— WHAT TO DO —
Say the number of lines holding the word "pose" in the data, and leave out everything else.

--- EXCERPTED RECORDS ---

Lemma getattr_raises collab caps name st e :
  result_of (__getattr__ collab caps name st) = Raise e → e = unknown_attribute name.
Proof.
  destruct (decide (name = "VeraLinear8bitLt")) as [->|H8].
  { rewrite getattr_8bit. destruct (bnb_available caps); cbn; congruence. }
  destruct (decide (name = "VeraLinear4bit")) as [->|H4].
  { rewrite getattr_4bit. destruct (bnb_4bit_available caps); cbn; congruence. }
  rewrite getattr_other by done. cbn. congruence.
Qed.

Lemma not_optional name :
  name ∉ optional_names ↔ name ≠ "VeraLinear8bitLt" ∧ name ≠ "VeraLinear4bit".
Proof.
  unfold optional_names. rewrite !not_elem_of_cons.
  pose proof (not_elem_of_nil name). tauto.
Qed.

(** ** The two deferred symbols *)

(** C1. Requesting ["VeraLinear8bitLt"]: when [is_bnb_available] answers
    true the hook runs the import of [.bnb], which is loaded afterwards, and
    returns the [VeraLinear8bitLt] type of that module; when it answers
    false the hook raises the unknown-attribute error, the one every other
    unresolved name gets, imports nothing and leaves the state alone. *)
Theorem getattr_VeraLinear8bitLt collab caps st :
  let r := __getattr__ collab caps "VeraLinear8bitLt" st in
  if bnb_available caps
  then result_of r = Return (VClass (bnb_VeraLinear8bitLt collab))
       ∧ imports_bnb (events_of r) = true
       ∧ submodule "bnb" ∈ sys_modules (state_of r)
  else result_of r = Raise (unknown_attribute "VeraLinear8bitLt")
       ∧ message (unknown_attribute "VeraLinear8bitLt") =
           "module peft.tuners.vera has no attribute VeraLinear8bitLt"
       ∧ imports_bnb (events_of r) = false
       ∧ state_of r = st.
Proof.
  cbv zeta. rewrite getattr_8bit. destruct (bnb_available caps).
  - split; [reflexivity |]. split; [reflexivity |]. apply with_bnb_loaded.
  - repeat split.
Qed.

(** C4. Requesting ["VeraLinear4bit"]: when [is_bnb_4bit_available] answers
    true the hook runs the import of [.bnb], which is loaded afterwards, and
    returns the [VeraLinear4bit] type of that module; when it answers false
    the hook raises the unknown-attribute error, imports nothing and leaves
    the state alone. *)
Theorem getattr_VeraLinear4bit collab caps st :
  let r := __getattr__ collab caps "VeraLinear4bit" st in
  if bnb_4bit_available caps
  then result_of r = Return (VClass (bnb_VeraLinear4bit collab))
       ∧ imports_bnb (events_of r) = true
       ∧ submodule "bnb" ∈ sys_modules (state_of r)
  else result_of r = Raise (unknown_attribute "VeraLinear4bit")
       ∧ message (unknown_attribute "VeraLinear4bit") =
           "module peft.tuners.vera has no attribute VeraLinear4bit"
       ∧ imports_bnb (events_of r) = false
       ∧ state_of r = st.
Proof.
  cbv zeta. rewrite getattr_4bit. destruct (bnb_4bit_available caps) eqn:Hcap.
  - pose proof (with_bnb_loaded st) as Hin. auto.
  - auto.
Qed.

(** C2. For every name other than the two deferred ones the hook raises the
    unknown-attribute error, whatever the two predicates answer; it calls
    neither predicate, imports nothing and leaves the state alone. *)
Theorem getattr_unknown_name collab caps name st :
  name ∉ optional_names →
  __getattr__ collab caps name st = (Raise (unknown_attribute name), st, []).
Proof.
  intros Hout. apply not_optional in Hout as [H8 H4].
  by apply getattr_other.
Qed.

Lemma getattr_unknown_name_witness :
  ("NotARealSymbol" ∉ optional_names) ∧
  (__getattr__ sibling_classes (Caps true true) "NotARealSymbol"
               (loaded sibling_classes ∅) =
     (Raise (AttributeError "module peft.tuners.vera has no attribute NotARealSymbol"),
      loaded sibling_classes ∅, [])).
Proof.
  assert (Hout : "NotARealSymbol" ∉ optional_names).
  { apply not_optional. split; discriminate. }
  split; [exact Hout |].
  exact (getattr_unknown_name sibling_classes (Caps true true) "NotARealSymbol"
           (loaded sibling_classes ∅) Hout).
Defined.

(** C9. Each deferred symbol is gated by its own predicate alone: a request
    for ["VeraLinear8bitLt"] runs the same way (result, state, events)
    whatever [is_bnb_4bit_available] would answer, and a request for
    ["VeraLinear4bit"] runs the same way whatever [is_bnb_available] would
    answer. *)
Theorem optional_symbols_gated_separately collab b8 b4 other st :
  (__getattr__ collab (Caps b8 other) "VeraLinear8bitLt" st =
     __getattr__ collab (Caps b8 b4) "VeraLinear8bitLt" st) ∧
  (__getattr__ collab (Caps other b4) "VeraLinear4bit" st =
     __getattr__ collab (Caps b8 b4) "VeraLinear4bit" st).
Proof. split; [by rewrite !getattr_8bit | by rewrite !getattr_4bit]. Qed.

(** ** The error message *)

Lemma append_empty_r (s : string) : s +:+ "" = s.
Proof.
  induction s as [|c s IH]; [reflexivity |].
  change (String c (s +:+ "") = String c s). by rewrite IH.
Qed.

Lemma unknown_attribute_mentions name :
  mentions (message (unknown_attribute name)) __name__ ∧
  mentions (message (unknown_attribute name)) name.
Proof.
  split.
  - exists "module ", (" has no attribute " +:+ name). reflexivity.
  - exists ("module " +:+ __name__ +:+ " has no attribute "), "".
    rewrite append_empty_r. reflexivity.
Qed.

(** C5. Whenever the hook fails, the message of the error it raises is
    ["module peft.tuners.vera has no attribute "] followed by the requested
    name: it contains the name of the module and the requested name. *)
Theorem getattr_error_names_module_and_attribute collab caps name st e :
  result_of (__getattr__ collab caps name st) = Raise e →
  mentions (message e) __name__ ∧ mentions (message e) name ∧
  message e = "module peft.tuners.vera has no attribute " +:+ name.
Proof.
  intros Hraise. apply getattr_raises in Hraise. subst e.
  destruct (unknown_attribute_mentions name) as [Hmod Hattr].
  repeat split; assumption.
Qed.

---

— OUTPUT BELOW —
2